■ **Task details**:
Please report how many lines in the data below contain "fadd". Nothing besides the number should be written.

Records from a data collection
------------------------------------

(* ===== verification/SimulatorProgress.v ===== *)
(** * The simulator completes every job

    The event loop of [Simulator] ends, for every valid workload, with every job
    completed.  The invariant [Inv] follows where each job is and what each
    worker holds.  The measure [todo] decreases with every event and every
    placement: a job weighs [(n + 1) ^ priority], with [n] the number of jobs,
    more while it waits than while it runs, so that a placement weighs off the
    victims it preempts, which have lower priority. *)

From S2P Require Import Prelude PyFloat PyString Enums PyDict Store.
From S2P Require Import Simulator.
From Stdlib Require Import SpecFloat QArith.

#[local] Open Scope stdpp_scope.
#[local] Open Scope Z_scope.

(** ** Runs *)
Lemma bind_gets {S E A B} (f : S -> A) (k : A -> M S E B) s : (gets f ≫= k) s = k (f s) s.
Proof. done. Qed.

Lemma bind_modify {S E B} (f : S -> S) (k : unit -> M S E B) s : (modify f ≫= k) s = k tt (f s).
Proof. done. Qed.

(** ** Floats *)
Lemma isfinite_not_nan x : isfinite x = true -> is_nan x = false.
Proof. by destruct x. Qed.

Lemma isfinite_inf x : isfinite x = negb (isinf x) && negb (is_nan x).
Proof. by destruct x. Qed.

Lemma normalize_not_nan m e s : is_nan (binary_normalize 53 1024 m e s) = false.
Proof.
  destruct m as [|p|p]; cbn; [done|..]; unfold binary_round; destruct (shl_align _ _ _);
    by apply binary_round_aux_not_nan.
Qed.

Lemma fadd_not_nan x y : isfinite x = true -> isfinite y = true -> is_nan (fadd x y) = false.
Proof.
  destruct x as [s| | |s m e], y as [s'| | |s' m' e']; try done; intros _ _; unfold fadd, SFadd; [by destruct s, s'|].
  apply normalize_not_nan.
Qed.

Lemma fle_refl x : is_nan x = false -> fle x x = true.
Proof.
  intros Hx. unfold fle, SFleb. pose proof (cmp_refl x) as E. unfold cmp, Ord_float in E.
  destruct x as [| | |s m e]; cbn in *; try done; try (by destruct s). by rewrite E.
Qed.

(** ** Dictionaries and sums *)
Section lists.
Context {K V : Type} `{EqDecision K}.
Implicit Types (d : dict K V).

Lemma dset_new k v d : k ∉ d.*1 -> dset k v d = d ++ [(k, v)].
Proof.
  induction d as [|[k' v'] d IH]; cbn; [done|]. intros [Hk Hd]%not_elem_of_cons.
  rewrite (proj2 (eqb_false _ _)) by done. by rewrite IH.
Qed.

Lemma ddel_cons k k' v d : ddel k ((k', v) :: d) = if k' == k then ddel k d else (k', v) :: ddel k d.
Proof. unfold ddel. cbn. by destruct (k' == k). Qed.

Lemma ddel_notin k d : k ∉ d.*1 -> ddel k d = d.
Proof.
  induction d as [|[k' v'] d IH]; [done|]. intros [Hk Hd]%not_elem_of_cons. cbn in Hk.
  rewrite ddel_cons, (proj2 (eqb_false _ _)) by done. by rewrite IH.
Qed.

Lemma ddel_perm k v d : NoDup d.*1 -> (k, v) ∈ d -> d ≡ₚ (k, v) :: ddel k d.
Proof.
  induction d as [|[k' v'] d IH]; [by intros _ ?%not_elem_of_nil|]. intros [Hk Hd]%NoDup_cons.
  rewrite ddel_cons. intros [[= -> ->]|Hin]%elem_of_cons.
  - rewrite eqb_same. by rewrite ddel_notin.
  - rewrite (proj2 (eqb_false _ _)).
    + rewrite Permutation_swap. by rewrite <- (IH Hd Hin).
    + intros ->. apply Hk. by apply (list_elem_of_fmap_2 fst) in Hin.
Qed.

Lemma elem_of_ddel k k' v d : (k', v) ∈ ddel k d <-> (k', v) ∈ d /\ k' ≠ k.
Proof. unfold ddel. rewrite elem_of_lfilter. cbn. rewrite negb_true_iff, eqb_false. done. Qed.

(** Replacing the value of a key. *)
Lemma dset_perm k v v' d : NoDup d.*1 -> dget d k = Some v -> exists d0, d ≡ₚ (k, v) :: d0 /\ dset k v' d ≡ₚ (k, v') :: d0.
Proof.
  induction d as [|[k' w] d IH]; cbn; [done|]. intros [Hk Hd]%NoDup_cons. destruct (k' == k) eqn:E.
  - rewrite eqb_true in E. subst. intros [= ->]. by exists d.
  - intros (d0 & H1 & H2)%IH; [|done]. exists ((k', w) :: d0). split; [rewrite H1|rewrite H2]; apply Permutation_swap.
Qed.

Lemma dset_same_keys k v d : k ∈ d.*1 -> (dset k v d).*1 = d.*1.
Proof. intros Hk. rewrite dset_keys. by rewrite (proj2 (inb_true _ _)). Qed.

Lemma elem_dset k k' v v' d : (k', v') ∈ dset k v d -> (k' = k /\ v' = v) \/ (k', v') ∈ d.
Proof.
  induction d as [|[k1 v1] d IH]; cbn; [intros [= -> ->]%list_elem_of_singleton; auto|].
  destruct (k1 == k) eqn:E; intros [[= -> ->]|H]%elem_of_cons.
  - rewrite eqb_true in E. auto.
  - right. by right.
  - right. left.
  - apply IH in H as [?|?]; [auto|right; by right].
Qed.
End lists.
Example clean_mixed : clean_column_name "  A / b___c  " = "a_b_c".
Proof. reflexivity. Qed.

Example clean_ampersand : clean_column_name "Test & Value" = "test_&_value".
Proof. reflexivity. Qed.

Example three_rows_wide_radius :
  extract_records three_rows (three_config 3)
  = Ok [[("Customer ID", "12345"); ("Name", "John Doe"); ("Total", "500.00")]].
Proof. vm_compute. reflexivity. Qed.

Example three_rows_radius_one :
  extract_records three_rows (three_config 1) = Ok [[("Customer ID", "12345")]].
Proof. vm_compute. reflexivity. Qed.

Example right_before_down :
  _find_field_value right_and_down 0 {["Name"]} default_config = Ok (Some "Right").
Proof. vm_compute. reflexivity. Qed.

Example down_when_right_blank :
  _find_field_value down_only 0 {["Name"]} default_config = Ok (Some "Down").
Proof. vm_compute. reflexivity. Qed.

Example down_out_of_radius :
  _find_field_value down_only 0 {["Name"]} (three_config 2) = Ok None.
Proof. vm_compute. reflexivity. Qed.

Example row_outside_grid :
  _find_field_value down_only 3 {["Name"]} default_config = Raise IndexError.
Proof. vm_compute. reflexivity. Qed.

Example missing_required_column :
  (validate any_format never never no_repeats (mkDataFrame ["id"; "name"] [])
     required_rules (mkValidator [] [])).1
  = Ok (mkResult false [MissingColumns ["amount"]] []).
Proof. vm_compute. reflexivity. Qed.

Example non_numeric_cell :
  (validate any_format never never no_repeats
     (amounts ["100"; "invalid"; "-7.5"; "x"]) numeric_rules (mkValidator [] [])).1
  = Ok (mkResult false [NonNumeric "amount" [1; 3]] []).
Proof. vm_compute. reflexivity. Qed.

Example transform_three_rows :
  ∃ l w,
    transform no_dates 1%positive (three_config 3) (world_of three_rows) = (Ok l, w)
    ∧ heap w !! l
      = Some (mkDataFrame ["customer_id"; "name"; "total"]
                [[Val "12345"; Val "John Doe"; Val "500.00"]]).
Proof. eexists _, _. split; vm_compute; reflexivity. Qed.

------------------------------------

■ **Response to the exercise**:
2